Comment by chubot
4 years ago
It seems like this 2019 paper covers this point, and the content in the gist? I was expecting to see a reference to it
A fork() in the road
https://news.ycombinator.com/item?id=19621799
Although it does say that vfork() is difficult to use safely, while the gist recommends it? I think there is still some clarity needed around the use cases.
Fork today is a convenient API for a single-threaded process with a small memory footprint and simple memory layout that requires fine-grained control over the execution environment of its children but does not need to be strongly isolated from them. In other words, a shell. It’s no surprise that the Unix shell was the first program to fork [69], nor that defenders of fork point to shells as the prime example of its elegance [4, 7]. However, most modern programs are not shells. Is it still a good idea to optimise the OS API for the shell’s convenience?
As u/amaranth pointed out, my gist predates the MSFT paper, which mostly explains why I didn't reference. Though, to be fair, I saw that paper posted here back in 2019, and I commented on it plenty (13 comments) then. I could have edited my gist to reference it, and, really, probably should have. Sometime this week I will add a reference to it, as well as this and that HN post, since they are clearly germane and useful threads.
I vehemently disagree with those who say that vfork() is much more difficult to use correctly than fork(). Neither is particularly easy to use though. Both have issues to do with, e.g., signals. posix_spawn() is not exactly trivial to use, but it is easier to use it correctly than fork() or vfork(). And posix_spawn() is extensible -- it is not a dead end.
My main points are that vfork() has been unjustly vilified, fork() is really not good, vfork() is better than fork(), and we can do better than vfork(). That said, posix_spawn() is the better answer whenever it's applicable.
Note that the MSFT paper uncritically accepts the idea that vfork() is dangerous. I suspect that is because their focus was on the fork-is-terrible side of things. Their preference seems to be for spawn-type APIs, which is reasonable enough, so why bother with vfork() anyways, right? But here's the thing: Windows WSL can probably get a vfork() added easily enough, and replacing fork() with vfork() will generally be a much simpler change than replacing fork() with posix_spawn(), so I think there is value in vfork() for Microsoft.
Use cases for vfork() or afork()? Wherever you're using fork() today to then exec, vfork() will make that code more performant and it generally won't take too much effort to replace the call to fork() with vfork(). afork() is for apps that need to spawn lots of processes quickly -- these are rare apps, but uses for them do arise from time to time. But also, afork() should be easier to use safely than vfork(). And, again, for Microsoft there is value in vfork() as a smaller change to Linux apps so they can run well in WSL.

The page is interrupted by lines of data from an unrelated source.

Lemma match_separator_none_head (c : N) (s : str) :
  match_separator (c :: s) = None -> c <> 59 /\ c <> 124.
Proof.
  intros H. split; intros ->; unfold match_separator in H;
    change (count_spaces (_ :: s)) with 0%nat in H; rewrite drop_0 in H.
  - by rewrite operator_length_semicolon in H.
  - destruct (operator_length_pipe s) as [k Hk]. by rewrite Hk in H.
Qed.

Lemma split_ops_from_no_operator (skip : nat) (s : str) :
  Forall (Forall (fun c => c <> 59 /\ c <> 124)) (split_ops_from skip s).
Proof.
  revert skip. induction s as [|c s IH]; intros skip; simpl.
  - repeat constructor.
  - destruct skip as [|k]; [|apply IH].
    destruct (match_separator (c :: s)) as [n|] eqn:Hm.
    + constructor; [constructor | apply IH].
    + apply match_separator_none_head in Hm.
      specialize (IH O). destruct (split_ops_from 0 s) as [|seg segs].
      * repeat constructor; tauto.
      * apply Forall_cons in IH as [Hseg Hsegs]. constructor; [|done].
        by constructor.
Qed.

Lemma split_ops_nonempty (command : str) : split_ops command <> [].
Proof.
  unfold split_ops. destruct command as [|c s]; simpl; [done|].
  destruct (match_separator (c :: s)); [done|].
  by destruct (split_ops_from 0 s).
Qed.

(** X6. Every semicolon and every pipe character of a command acts as a
    separator: no segment that [isVerboseCommand] inspects contains one, and
    there is always at least one segment. *)
Theorem split_ops_segments_free_of_operators (command : str) :
  split_ops command <> []
  /\ Forall (Forall (fun c => c <> 59 /\ c <> 124)) (split_ops command).
Proof.
  split; [apply split_ops_nonempty | apply split_ops_from_no_operator].
Qed.

Lemma is_plain_spec (c : N) :
  is_plain c = true -> is_space c = false /\ c <> 38 /\ c <> 124 /\ c <> 59.
Proof.
  unfold is_plain. rewrite !andb_true_iff, !negb_true_iff, !N.eqb_neq. tauto.
Qed.

Lemma match_separator_plain (c : N) (s : str) :
  is_plain c = true -> match_separator (c :: s) = None.
Proof.
  intros (Hs & H1 & H2 & H3)%is_plain_spec. unfold match_separator.
  simpl count_spaces. rewrite Hs, drop_0.
  by rewrite operator_length_plain.
Qed.

Lemma count_spaces_app (ws s : str) :
  Forall (fun c => is_space c = true) ws ->
  count_spaces (ws ++ s) = (length ws + count_spaces s)%nat.
Proof. induction 1 as [|c ws Hc _ IH]; simpl; [done|]. by rewrite Hc, IH. Qed.

Lemma match_separator_spaces_plain (ws : str) (c : N) (s : str) :
  Forall (fun c => is_space c = true) ws -> is_plain c = true ->
  match_separator (ws ++ c :: s) = None.
Proof.
  intros Hws Hc. pose proof (is_plain_spec c Hc) as (Hs & H1 & H2 & H3).
  unfold match_separator. rewrite (count_spaces_app ws _ Hws).
  simpl count_spaces. rewrite Hs, Nat.add_0_r, drop_app_length.
  by rewrite operator_length_plain.
Qed.

Lemma head_segment_plain (pre s : str) :
  Forall (fun c => is_plain c = true) pre ->
  word0 (split_ops_from 0 (pre ++ s)) = pre ++ word0 (split_ops_from 0 s).
Proof.
  induction 1 as [|c pre Hc _ IH]; [done|].
  change ((c :: pre) ++ s) with (c :: (pre ++ s)).
  cbn [split_ops_from]. rewrite (match_separator_plain c _ Hc).
  unfold word0 in *. destruct (split_ops_from 0 (pre ++ s)); simpl in *;
    by rewrite <- IH.
Qed.

Lemma head_segment_spaces (ws : str) (c : N) (s : str) :
  Forall (fun c => is_space c = true) ws -> is_plain c = true ->
  word0 (split_ops_from 0 (ws ++ c :: s)) = ws ++ word0 (split_ops_from 0 (c :: s)).
Proof.
  intros Hws Hc. induction Hws as [|x ws Hx Hws IH]; [done|].
  change ((x :: ws) ++ c :: s) with (x :: (ws ++ c :: s)).
  cbn [split_ops_from].
  pose proof (match_separator_spaces_plain (x :: ws) c s
                (Forall_cons_2 _ _ _ Hx Hws) Hc) as Hm.
  change ((x :: ws) ++ c :: s) with (x :: (ws ++ c :: s)) in Hm. rewrite Hm.
  unfold word0 in *. destruct (split_ops_from 0 (ws ++ c :: s)); simpl in *;
    by rewrite <- IH.
Qed.

Lemma head_segment_after_token (s : str) :
  first_token s = [] -> first_token (word0 (split_ops_from 0 s)) = [].
Proof.
  destruct s as [|x s]; [done|]. simpl.
  destruct (is_space x) eqn:Hx; [|done]. intros _.
  destruct (match_separator (x :: s)); [done|].
  destruct (split_ops_from 0 s); unfold word0; simpl; by rewrite Hx.
Qed.

Lemma drop_spaces_split (s : str) :
  exists ws, s = ws ++ drop_spaces s /\ Forall (fun c => is_space c = true) ws.
Proof.
  induction s as [|c s (ws & IH & Hws)]; simpl; [by exists []|].
  destruct (is_space c) eqn:Hc; [|by exists []].
  exists (c :: ws). split; [simpl; by rewrite <- IH | by constructor].
Qed.

Lemma first_token_split (s : str) :
  exists rest, s = first_token s ++ rest /\ first_token rest = [].
Proof.
  induction s as [|c s (rest & IH & Hrest)]; simpl; [by exists []|].
  destruct (is_space c) eqn:Hc.
  - exists (c :: s). split; [done|]. simpl. by rewrite Hc.
  - exists rest. split; [simpl; by rewrite <- IH | done].
Qed.

Lemma first_token_clean_app (pre s : str) :
  Forall (fun c => is_space c = false) pre ->
  first_token (pre ++ s) = pre ++ first_token s.
Proof. induction 1 as [|c pre Hc _ IH]; simpl; [done|]. by rewrite Hc, IH. Qed.

Lemma drop_spaces_spaces_app (ws s : str) :
  Forall (fun c => is_space c = true) ws -> drop_spaces (ws ++ s) = drop_spaces s.
Proof. induction 1 as [|c ws Hc _ IH]; simpl; [done|]. by rewrite Hc. Qed.

Lemma existsb_head {A : Type} (f : A -> bool) (x : A) (l : list A) :
  f x = true -> existsb f (x :: l) = true.
Proof. intros H. simpl. by rewrite H. Qed.

Lemma verbose_v1_entries :
  forall vc, In vc VERBOSE_COMMANDS_v1 ->
    In vc VERBOSE_COMMANDS /\ vc <> []
    /\ Forall (fun c => is_plain c = true) (vc ++ u "-").
Proof.
  assert (H : forallb (fun vc => bool_decide (In vc VERBOSE_COMMANDS)
                                 && negb (str_eqb vc [])
                                 && forallb is_plain (vc ++ u "-"))
                      VERBOSE_COMMANDS_v1 = true) by (vm_compute; reflexivity).
  rewrite forallb_forall in H. intros vc Hin. specialize (H vc Hin).
  apply andb_true_iff in H as [H H3]. apply andb_true_iff in H as [H1 H2].
  apply bool_decide_eq_true in H1. apply negb_true_iff, str_eqb_neq in H2.
  split; [done|]. split; [done|].
  apply Forall_forall. intros c Hc. rewrite forallb_forall in H3.
  apply H3. by apply list_elem_of_In.
Qed.

(** The first token of the first segment, for a command whose text after
    the leading white space begins with plain code units. *)
Lemma head_segment_first_word (command pre rest : str) :
  pre <> [] -> Forall (fun c => is_plain c = true) pre ->
  drop_spaces command = pre ++ rest ->
  word0 (words (word0 (split_ops command)))
  = pre ++ first_token (word0 (split_ops_from 0 rest)).
Proof.
  intros Hne Hpre Hdrop.
  destruct (drop_spaces_split command) as (ws & Hc & Hws).
  rewrite Hdrop in Hc. unfold split_ops. rewrite Hc at 1.
  assert (Hclean : Forall (fun c => is_space c = false) pre).
  { eapply Forall_impl; [exact Hpre|]. by intros c [? _]%is_plain_spec. }
  destruct pre as [|p pre]; [done|].
  apply Forall_cons in Hpre as Hpre'. destruct Hpre' as [Hp _].
  change ((p :: pre) ++ rest) with (p :: (pre ++ rest)).
  rewrite (head_segment_spaces ws p _ Hws Hp).
  change (p :: (pre ++ rest)) with ((p :: pre) ++ rest).
  rewrite (head_segment_plain (p :: pre) rest Hpre).
  rewrite word0_words, (drop_spaces_spaces_app ws _ Hws).
  assert (Hp' : is_space p = false) by (by apply is_plain_spec in Hp as [? _]).
  rewrite drop_spaces_id by exact Hp'.
  by apply first_token_clean_app.
Qed.

(** X7. The current verbose classification extends the one of the first
    version of the server: a command whose first token the old first-token
    test accepts is verbose-classified by the segment-wise test as well. *)
Theorem isVerboseCommand_extends_v1 (command : str) :
  isVerboseCommand_v1 command = true -> isVerboseCommand command = true.
Proof.
  unfold isVerboseCommand_v1. rewrite existsb_exists, word0_words.
  intros (vc & Hin & Hvc).
  destruct (verbose_v1_entries vc Hin) as (Hin' & Hne & Hplain).
  destruct (first_token_split (drop_spaces command)) as (rest & Hsplit & Hrest).
  assert (Hfirst : exists first,
             word0 (words (word0 (split_ops command))) = first
             /\ (first = vc \/ exists tail, first = (vc ++ u "-") ++ tail)).
  { apply orb_true_iff in Hvc as [Heq | Hpre].
    - apply str_eqb_eq in Heq. rewrite Heq in Hsplit.
      eexists. split.
      + apply (head_segment_first_word command vc rest Hne); [|done].
        by apply Forall_app in Hplain as [? _].
      + left. by rewrite (head_segment_after_token rest Hrest), app_nil_r.
    - apply startsWith_spec in Hpre as [tail Htail].
      rewrite Htail, <- app_assoc in Hsplit.
      eexists. split.
      + apply (head_segment_first_word command (vc ++ u "-") (tail ++ rest));
          [by destruct vc | done | done].
      + right. by eexists. }
  destruct Hfirst as (first & Hw & Hfirst).
  unfold isVerboseCommand.
  pose proof (split_ops_nonempty command) as Hnonempty.
  destruct (split_ops command) as [|seg segs]; [done|].
  apply existsb_head. change (word0 (seg :: segs)) with seg in Hw.
  apply existsb_exists. exists vc. split; [done|]. rewrite Hw.
  apply orb_true_iff. destruct Hfirst as [-> | [tail ->]].
  - left. apply str_eqb_refl.
  - right. apply startsWith_app.
Qed.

BTW, see @famzah's popen-noshell issue #11 [0] for a high-perf spawn use case. I linked it from my gist, and, in fact, the discussion there led directly to my writing that gist.
If you are going to edit, the google query links with the #q=xyz format no longer seem to work, so maybe update them to the ?q=xyz format which still works.
(Also this article and discussions on it now take up many of the top spots, which I guess is the disadvantage to linking to google for a topic)
The gist seems to be from 2017 so it wouldn't have been able to reference that paper.
I've updated the gist to include that, this, and many other links.